Novel drug delivery liposomes targeted with a fully human anti-VEGF165 monoclonal antibody show superior antitumor efficacy in vivo.

Immunoliposomes modified by monoclonal antibodies are promising agents for tumor-targeted drug delivery. Here, we designed a novel long-circulating liposome conjugated to a fully human anti-vascular endothelial growth factor (VEGF) monoclonal antibody (mAb) as a targeting modification. VEGF mAb selectively accumulates in tumor tissue over-expressing VEGF; therefore, drugs accumulate within tumors to enhance antitumor efficacy. For this study, paclitaxel (PTX), a chemotherapeutic agent with potent antiangiogenic activity, was used as a prototype drug.
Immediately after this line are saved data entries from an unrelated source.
Lemma dispatch_during this ty hs st cl w : during st cl w -> assoc_get ty (default [] (d !! this)) = Some hs ->
  (exists ev, w_events w !! e = Some ev /\ e_type ev = ty) ->
  exists w', dispatch dom finds go e this w = (w', Ok tt) /\
    (let r := groups_calls (calls_at (this, ty)) st in during r.2 (cl ++ r.1) w').
Proof.
  intros Hw Hhs (ev & Ee & Et). unfold dispatch. rewrite (sbind_run (smodify _) _ w _ tt eq_refl).
  set (w1 := on_event e (set_delegateTarget this) w). assert (during st cl w1) as Hw1 by (eapply during_on; [done|]; event_same).
  assert (exists ev1, w_events w1 !! e = Some ev1 /\ e_type ev1 = ty) as (ev1 & Ee1 & Et1).
  { exists (set_delegateTarget this ev). unfold w1. destruct w. cbn in *. rewrite list_lookup_alter_eq, Ee. by destruct ev. }
  rewrite (sbind_run (sget _) _ w1 w1 _ eq_refl), Ee1. pose proof Hw1 as (Hd & _ & _ & ev2 & Ee2 & Htg & _ & Hb & _).
  assert (ev2 = ev1) as -> by congruence. rewrite handlers_of_get. unfold events_of. rewrite Hd, Et1, Hhs. cbn [from_option Datatypes.id].
  destruct (run_queue_during go Hgo (handlers dom finds ev1 this hs) st cl w1 Hw1) as (w2 & [] & E2 & H2).
  exists w2. split; [done|]. cbn zeta in H2 |- *. rewrite handlers_concerned, groups_calls_inhabited in H2 by (done || by eapply Hfront).
  unfold calls_at, listed. cbn [fst snd]. rewrite Hhs. cbn [from_option]. by rewrite Htg, Et1 in H2.
Qed.
(** What [finish] does with the functions of the array it took out. *)
Fixpoint finish_queue (e : nat) (q : list item) : st_ex world unit :=
  match q with
  | [] => sret tt
  | Fun (DoAnimation props o) :: q => doAnimation e props o ;! finish_queue e q
  | _ :: q => finish_queue e q
  end.

Definition finish (e : nat) (t : string) : st_ex world unit :=
  let t := or_fx t in
  let! q := sget (fun w => default [] (w_queue w !! (e, t))) in
  let! h := sget (fun w => w_hooks w !! (e, t)) in
  smodify (fun w => set_finish ({[e]} ∪ w_finish w) w) ;!
  queue_set (e, t) [] ;!
  let! i := sget (fun w => h ≫= fun h => w_heap w !! h ≫= k_stop) in
  match i with Some i => smodify (clearTimeout i) | None => sret tt end ;!
  let! len := sget (fun w => length (w_timers w)) in
  let! _ := stop_timers (of_elem e (Some t)) true len in
  finish_queue e q ;!
  smodify (fun w => set_finish (w_finish w ∖ {[e]}) w).

(** ** [jQuery.fx.tick] *)

(** The loop, from an index. *)
Definition ticks (i : nat) : st_ex world unit :=
  let! r := sget (fun w => w_timers w !! i) in
  match r with
  | None => sret tt
  | Some timer =>
      let! r := tick timer in
      let! same := sget (fun w => bool_decide (w_timers w !! i = Some timer)) in
      if bool_decide (r = 0) && same then smodify (fun w => set_timers (delete i (w_timers w)) w) ;! go (CTicks i)
      else go (CTicks (S i))
  end.

Definition fx_tick : st_ex world unit :=
  smodify (fun w => set_fxNow (Some (w_clock w)) w) ;!
  go (CTicks 0) ;!
  let! none := sget (fun w => bool_decide (w_timers w = [])) in
  swhen none (smodify (set_interval false)) ;!
  smodify (set_fxNow None).
(** The loop of [hooks.empty]: its first function removes the data. *)
Lemma empty_loop_holds h F w0 : triple (fun w => inv F w0 w /\ pre (CEmpty h) w) (empty_loop go h) (fun _ => inv F w0) (inv none w0).
Proof using Hgo.
  intros w [Hw Hpre]. unfold empty_loop, sget. unfold sbind at 1. destruct (w_heap w !! h) as [x|] eqn:Ex; cbn; [|done].
  pose proof (ln_lists _ _ (inv_linked _ _ _ Hw) h x Ex) as Hok. pose proof (inv_known _ _ _ Hw h x) as Hkn.
  destruct (k_empty x) as [l|[|f l]| |] eqn:El; try done.
  - apply (inv_set_empty F F w0 h x Fired [] w); try by destruct w.
    + destruct w. by rewrite app_nil_r.
    + by rewrite El.
    + intros p. by rewrite El.
    + by intros p Hp%elem_of_nil.
    + apply (inv_frames _ _ _ Hw).
    + right. rewrite app_nil_r. destruct (inv_empty _ _ _ Hw h x Ex) as [[k Hk]|He]; [congruence|done].
    + by left.
  - set (w1 := on_hooks h (set_empty (Firing l)) w).
    assert (forall F', (forall p, count p l + F' p <= count p (f :: l) + F p)%nat -> (forall p, (0 < F' p)%nat -> (p < length (w_promises w))%nat) ->
      inv F' w0 w1 /\ exists x1, w_heap w1 !! h = Some x1 /\ k_key x1 = k_key x /\ k_empty x1 = Firing l /\ exists ps, l = Resolve <$> ps) as H1.
    { intros F' HF' Hlt. assert (exists ps, l = Resolve <$> ps) as [ps Eps].
      { cbn in Hok. destruct Hok as [[|p ps] [E|E]]; try done; injection E as -> ->; [by exists []|by exists (p :: ps)|by exists ps]. }
      split.
      - apply (inv_set_empty F F' w0 h x (Firing l) [] w); try by destruct w.
        + destruct w. by rewrite app_nil_r.
        + exists ps. by right.
        + rewrite El. cbn in Hok. destruct Hok as [ps' [E|E]]; [injection E as -> ->|destruct ps'; [done|]; injection E as -> ->]; cbn; [|destruct ps'; cbn; lia].
          destruct ps'; cbn; lia.
        + intros p. rewrite El. apply HF'.
        + intros p Hp. apply Hkn; [done|]. by right.
        + right. rewrite app_nil_r. destruct (inv_empty _ _ _ Hw h x Ex) as [[k Hk]|He]; [congruence|done].
        + by left.
      - exists (set_empty (Firing l) x). destruct w. cbn in *. rewrite list_lookup_alter_eq, Ex. destruct x. split_and!; try done. by exists ps. }
    unfold smodify at 1. unfold sbind at 1. fold w1. destruct f as [|p].
    + destruct (H1 F) as (H2 & x1 & Hx1 & Ek & El1 & ps & Eps); [intros p; by rewrite count_remove|apply (inv_frames _ _ _ Hw)|].
      cbn [call_hook]. unfold smodify at 1. unfold sbind at 1. rewrite Hx1.
      apply (Hgo (CEmpty h)). split.
      * apply (inv_queue F w0 (k_key x1) None [] w1); try (by destruct w1); try done.
        -- destruct w1. by rewrite app_nil_r.
        -- intros j i. destruct w1. cbn. intros Hj. by apply lookup_delete_Some in Hj as [_ Hj].
        -- cbn. f_equal. rewrite Ek. assert (waiting (k_key x) w1 = waiting (k_key x) w) as -> by by destruct w. unfold waiting. by rewrite (Hpre x l).
        -- intros y p i Hy. by apply elem_of_nil in Hy.
      * cbn. intros y k Hy Ey. assert (w_heap w1 !! h = Some y) as Hy' by by destruct w1. rewrite Hx1 in Hy'. injection Hy' as <-.
        rewrite El1 in Ey. injection Ey as ->. by destruct ps.
    + destruct (H1 (inc F p)) as (H2 & x1 & Hx1 & Ek & El1 & ps & Eps).
      { intros q. rewrite (cons_middle (Resolve p) [] l : Resolve p :: l = [Resolve p] ++ l), count_app, count_inc. lia. }
      { intros q. unfold inc. case_decide; [|apply (inv_frames _ _ _ Hw)]. subst. intros _. apply Hkn; [done|]. left. }
      cbn [call_hook]. apply (leaves_bind _ _ _ (fun _ => inv F w1)).
      * eapply leaves_impl; [apply (resolve_holds p F w1); by eapply inv_start|done|]. intros s Hs. eapply inv_trans; [by eapply inv_drop|done].
      * intros [] w2 H3. assert (inv F w0 w2) as H4.
        { eapply inv_trans; [|done]. by apply (inv_le (inc F p)); [apply inc_le|]. }
        apply (Hgo (CEmpty h)). split; [done|]. cbn. intros y k Hy Ey. destruct (ln_key _ _ (inv_linked _ _ _ H3) h x1 Hx1) as (z & Hz & _ & Hs).
        rewrite Hy in Hz. injection Hz as <-. rewrite Ey, El1, Eps in Hs. exfalso. destruct ps; cbn in Hs; lia.
Qed.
PEGylated liposomes loaded with paclitaxel were successfully prepared using the thin-film hydration method with appropriate amounts of S100PC, cholesterol, and mPEG2000-DSPE at a molar ratio of 90:10:5. The VEGF mAb was then conjugated to the Mal-PEG2000-DSPE liposome at a ratio of 6.65mg of VEGF mAb/μmol Mal-PEG2000-DSPE, producing completely stable VEGF mAb-liposomes. The anticancer activity was evaluated in BALB/c nude mice bearing SGC-7901 xenografts. The results indicate that VEGF-targeted mAb-liposomes are visualized in the interior of the tumor and taken up by tumor cells. After receiving five i.v. injections, the mice treated with mAb-liposomal paclitaxel showed superior anticancer activity than the commercial formulation Taxol(®) and unmodified liposomal formulations. Immunohistochemical analysis of the tumor tissues showed weaker VEGF and CD31 signals in mAb-liposome-treated tumors compared to treatment with no mAb-liposomes. Immunohistology analysis results demonstrated that the tumors treated with VEGF mAb-liposomes had the lowest concentration of Ki67-labeled cells and the greatest number of TUNEL-positive cells. All data showed that the novel VEGF mAb-liposomes carried anticancer drugs, such as paclitaxel, to the interior of solid tumors and inhibited tumor growth effectively.